* [Problem]:
When you reach the line containing "let r := seed_entry inp1" in the entries below, begin reproducing lines exactly, and stop once the line containing "rewrite Hr. unfold" is done.

*** Information supplied ***

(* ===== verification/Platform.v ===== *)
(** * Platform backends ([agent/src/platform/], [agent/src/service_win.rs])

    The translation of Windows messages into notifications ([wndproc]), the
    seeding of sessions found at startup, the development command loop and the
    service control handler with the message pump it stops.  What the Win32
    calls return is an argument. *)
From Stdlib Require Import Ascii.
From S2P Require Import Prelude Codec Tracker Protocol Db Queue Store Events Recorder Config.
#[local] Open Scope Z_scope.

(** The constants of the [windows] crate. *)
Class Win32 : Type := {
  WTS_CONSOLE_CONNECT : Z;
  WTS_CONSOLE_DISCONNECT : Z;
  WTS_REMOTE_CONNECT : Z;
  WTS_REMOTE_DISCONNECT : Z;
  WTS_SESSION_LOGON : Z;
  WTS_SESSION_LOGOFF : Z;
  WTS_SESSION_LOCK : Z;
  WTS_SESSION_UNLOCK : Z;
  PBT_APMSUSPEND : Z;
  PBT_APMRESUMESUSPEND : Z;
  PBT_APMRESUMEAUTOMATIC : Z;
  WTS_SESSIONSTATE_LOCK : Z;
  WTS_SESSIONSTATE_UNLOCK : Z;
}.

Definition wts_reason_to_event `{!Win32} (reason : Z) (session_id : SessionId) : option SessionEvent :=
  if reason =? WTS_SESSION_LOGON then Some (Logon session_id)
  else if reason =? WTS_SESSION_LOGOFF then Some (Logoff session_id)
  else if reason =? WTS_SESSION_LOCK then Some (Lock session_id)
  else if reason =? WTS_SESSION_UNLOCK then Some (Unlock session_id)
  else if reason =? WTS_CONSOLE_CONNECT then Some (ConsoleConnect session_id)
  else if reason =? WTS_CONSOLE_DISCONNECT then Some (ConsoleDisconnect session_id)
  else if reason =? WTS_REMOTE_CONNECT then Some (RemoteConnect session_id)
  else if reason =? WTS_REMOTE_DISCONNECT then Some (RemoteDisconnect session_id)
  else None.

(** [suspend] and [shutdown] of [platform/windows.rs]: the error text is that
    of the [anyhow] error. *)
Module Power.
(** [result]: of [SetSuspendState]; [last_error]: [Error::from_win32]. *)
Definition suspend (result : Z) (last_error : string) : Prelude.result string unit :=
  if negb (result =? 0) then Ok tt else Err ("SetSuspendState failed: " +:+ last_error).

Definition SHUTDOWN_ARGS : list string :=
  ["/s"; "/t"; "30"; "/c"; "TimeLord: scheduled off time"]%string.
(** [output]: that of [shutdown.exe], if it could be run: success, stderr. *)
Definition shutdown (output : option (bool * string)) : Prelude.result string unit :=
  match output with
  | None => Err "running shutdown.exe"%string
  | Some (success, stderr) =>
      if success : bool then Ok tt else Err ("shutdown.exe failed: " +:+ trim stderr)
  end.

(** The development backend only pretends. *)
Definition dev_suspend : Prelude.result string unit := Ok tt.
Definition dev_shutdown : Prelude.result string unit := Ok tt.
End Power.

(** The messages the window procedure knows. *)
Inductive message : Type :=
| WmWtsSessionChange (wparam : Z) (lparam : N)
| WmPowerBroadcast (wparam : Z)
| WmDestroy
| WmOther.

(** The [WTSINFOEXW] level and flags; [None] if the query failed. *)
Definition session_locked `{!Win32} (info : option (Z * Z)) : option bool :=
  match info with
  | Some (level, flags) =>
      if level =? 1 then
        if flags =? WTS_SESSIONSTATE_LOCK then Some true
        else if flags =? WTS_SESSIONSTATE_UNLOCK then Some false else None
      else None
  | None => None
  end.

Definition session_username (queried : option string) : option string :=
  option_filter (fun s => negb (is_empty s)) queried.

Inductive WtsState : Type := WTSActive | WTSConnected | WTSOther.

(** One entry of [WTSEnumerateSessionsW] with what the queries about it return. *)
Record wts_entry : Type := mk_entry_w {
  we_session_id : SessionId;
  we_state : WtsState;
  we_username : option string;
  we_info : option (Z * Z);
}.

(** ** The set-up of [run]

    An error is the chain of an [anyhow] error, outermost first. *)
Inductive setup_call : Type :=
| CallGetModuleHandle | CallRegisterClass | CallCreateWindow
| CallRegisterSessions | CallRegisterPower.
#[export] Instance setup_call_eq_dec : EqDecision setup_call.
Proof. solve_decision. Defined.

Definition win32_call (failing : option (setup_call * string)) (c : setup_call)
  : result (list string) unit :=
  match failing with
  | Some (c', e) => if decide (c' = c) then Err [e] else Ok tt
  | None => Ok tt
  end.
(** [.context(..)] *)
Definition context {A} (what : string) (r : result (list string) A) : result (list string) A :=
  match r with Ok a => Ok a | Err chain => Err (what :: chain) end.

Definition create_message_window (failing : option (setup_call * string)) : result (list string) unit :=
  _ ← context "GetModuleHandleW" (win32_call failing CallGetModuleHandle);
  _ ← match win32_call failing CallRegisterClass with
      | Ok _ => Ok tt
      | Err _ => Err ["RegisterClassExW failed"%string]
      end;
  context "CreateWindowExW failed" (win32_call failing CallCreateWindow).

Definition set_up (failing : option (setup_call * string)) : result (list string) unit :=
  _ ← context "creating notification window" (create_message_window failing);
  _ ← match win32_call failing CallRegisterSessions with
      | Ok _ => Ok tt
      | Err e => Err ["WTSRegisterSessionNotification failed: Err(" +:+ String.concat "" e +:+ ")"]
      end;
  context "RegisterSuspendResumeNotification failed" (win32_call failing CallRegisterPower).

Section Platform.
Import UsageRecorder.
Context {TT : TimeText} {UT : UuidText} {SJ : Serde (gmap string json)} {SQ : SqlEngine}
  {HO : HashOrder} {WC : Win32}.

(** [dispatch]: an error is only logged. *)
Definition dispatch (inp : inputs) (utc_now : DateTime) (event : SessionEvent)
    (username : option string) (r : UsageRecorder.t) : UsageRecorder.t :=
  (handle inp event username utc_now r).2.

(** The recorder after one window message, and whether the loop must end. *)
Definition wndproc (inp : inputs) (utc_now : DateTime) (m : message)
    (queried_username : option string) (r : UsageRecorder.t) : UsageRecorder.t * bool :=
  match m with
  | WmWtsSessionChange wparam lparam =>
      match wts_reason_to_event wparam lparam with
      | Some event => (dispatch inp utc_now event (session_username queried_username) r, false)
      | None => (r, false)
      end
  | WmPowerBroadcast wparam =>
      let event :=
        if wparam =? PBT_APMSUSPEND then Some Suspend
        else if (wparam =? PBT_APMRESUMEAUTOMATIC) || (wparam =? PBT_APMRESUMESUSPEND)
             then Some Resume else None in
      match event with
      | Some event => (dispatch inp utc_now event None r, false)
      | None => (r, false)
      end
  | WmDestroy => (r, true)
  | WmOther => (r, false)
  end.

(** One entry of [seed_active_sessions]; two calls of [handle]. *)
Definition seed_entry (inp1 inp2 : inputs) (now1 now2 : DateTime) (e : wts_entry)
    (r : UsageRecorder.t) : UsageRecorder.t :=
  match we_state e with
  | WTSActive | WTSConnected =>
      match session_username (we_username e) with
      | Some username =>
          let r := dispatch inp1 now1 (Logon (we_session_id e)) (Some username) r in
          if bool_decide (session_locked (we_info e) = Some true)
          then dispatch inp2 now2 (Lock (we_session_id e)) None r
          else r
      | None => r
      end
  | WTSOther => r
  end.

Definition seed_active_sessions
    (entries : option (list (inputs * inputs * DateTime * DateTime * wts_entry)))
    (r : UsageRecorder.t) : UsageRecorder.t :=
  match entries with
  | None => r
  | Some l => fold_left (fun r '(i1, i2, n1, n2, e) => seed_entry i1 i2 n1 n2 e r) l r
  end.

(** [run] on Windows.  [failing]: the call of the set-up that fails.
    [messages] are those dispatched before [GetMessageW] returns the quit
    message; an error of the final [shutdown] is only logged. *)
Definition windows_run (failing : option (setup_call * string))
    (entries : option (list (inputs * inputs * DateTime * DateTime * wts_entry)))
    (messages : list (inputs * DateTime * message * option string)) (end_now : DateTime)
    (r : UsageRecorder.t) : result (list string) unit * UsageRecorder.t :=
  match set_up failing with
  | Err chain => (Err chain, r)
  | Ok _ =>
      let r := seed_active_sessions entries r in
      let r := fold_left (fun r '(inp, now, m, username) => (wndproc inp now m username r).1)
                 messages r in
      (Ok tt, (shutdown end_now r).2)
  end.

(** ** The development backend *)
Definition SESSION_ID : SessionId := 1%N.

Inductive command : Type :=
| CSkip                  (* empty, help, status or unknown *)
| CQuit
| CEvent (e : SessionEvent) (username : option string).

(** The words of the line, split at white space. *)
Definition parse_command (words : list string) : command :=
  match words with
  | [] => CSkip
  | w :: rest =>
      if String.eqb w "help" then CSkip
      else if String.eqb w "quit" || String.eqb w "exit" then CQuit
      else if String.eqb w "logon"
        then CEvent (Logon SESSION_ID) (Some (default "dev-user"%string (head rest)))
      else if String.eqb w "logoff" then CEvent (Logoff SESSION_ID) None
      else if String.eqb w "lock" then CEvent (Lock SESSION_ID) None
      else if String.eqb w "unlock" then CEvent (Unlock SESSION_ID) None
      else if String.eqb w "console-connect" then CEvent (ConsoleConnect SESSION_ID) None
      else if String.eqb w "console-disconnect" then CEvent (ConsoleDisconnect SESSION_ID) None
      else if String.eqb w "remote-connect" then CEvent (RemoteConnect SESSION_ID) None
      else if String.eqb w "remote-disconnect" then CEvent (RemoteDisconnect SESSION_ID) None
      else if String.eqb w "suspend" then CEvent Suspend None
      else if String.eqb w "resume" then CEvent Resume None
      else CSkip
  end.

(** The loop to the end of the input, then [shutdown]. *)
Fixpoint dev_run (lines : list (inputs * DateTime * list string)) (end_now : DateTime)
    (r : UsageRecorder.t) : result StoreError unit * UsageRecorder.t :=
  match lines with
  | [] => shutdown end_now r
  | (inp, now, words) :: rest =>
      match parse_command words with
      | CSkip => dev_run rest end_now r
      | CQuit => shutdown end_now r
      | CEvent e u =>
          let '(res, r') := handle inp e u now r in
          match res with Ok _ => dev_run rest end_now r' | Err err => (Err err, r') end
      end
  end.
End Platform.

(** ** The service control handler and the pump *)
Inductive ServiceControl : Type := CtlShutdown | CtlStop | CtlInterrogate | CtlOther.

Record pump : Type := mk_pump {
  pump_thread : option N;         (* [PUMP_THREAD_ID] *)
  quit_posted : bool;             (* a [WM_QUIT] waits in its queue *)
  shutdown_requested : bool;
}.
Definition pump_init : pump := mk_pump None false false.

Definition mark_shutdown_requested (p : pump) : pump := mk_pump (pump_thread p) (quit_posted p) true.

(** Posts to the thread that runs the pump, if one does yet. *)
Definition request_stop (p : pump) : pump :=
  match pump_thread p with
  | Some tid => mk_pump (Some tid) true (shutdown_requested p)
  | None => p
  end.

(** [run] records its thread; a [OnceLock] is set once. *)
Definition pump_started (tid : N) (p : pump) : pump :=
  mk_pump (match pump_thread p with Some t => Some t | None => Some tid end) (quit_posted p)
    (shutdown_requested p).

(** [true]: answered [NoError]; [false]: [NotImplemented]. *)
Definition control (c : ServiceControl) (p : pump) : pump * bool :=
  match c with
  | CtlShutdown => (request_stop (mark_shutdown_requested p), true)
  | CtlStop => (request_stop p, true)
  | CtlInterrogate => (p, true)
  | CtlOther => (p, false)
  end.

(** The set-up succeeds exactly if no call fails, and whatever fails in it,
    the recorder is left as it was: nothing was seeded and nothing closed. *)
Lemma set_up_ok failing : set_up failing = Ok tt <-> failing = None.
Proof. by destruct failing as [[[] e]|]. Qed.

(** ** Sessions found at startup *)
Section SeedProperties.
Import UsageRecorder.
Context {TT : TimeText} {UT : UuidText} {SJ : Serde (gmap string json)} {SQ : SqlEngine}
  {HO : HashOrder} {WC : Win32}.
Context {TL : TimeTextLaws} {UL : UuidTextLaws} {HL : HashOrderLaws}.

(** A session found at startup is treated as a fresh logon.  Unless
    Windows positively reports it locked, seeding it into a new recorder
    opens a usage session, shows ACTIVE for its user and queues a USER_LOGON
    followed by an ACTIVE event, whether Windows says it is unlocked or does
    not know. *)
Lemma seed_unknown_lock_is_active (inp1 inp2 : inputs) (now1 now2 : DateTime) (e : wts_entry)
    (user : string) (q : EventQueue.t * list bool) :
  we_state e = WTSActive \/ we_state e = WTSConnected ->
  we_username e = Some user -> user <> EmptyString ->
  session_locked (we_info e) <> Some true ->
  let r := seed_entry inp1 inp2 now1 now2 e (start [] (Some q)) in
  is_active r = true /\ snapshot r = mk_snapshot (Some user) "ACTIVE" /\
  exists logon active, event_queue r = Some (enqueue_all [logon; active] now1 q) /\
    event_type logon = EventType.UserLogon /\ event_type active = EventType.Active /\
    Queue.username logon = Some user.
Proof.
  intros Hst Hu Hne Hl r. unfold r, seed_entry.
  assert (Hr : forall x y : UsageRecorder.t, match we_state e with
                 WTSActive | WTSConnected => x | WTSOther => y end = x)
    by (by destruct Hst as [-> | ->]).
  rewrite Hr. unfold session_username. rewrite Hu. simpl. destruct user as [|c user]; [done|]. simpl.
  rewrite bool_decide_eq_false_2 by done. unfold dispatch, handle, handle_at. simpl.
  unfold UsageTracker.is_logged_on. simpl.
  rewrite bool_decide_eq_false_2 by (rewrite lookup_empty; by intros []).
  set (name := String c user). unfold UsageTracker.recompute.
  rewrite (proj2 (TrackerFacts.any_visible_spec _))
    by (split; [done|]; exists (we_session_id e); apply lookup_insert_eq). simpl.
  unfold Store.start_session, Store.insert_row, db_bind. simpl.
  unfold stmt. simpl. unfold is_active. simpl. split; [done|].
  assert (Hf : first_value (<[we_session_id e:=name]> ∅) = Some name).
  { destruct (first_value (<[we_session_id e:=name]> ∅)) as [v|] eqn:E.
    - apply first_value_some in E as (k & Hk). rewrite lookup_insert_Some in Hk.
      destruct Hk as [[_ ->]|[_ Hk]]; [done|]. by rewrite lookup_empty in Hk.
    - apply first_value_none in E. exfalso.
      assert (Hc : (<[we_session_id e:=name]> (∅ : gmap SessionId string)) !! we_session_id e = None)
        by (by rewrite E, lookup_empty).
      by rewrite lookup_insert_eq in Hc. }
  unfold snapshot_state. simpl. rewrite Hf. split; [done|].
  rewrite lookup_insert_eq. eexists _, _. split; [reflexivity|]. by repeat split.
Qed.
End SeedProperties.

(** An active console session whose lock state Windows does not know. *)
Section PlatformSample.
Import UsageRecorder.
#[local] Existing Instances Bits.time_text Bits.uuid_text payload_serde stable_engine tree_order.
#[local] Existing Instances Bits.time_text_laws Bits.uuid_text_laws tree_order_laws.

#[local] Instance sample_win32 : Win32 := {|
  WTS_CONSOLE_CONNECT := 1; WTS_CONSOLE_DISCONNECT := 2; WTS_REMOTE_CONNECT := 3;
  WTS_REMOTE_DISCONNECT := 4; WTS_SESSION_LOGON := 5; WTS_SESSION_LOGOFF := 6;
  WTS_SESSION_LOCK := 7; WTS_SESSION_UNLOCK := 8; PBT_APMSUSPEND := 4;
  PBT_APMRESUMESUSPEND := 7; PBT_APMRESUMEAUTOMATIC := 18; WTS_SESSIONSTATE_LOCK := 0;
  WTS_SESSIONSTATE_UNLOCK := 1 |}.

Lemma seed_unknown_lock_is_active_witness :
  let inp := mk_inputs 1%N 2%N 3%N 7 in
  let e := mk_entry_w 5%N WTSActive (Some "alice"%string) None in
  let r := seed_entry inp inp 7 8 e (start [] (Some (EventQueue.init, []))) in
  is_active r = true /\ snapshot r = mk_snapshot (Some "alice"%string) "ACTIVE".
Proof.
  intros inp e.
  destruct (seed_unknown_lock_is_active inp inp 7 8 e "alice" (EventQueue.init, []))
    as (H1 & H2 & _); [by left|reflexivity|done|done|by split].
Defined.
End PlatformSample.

*** End of Information supplied ***

* [Written response]:
  let r := seed_entry inp1 inp2 now1 now2 e (start [] (Some q)) in
  is_active r = true /\ snapshot r = mk_snapshot (Some user) "ACTIVE" /\
  exists logon active, event_queue r = Some (enqueue_all [logon; active] now1 q) /\
    event_type logon = EventType.UserLogon /\ event_type active = EventType.Active /\
    Queue.username logon = Some user.
Proof.
  intros Hst Hu Hne Hl r. unfold r, seed_entry.
  assert (Hr : forall x y : UsageRecorder.t, match we_state e with
                 WTSActive | WTSConnected => x | WTSOther => y end = x)
    by (by destruct Hst as [-> | ->]).
  rewrite Hr. unfold session_username. rewrite Hu. simpl. destruct user as [|c user]; [done|]. simpl.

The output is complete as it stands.